## Source data
○ ○ ○

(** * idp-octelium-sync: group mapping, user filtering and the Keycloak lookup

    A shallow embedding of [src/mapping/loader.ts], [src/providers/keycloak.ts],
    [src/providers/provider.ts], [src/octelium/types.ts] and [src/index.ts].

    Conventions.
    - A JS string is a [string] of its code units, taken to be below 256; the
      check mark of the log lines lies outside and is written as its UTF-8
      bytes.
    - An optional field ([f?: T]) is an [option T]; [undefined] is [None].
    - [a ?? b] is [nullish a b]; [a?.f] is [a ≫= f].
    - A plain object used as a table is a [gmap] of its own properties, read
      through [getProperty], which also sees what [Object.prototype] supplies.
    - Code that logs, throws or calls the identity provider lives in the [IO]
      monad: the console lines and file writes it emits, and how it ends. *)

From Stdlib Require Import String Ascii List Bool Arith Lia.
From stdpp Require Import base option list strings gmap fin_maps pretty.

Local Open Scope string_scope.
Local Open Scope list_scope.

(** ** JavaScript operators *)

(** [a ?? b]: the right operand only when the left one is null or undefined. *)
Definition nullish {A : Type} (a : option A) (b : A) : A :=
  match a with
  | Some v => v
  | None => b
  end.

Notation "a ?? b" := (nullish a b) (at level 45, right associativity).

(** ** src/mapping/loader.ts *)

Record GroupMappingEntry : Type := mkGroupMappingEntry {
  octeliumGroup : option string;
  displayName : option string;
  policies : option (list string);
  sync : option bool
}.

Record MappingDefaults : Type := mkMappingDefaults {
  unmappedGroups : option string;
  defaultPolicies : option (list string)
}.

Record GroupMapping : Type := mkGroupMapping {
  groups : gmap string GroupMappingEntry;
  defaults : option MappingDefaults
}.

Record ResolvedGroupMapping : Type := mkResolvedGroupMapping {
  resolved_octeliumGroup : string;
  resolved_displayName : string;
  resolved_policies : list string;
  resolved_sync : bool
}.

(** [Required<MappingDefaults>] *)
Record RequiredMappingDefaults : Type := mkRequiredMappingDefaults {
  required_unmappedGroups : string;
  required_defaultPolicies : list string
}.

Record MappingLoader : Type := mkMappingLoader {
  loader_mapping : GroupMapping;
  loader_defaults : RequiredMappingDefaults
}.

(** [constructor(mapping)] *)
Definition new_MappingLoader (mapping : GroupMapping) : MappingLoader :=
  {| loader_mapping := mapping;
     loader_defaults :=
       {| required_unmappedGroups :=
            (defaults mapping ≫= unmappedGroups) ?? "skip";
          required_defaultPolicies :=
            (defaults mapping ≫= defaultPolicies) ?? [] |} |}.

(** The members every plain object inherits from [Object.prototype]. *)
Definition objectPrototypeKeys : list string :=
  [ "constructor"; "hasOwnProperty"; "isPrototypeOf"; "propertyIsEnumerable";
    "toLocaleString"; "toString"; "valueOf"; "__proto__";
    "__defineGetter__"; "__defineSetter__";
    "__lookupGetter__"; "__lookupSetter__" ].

○ ○ ○

## What to produce
Gather from the records above every line containing the string "None".

## Answer section
    - An optional field ([f?: T]) is an [option T]; [undefined] is [None].
  | None => b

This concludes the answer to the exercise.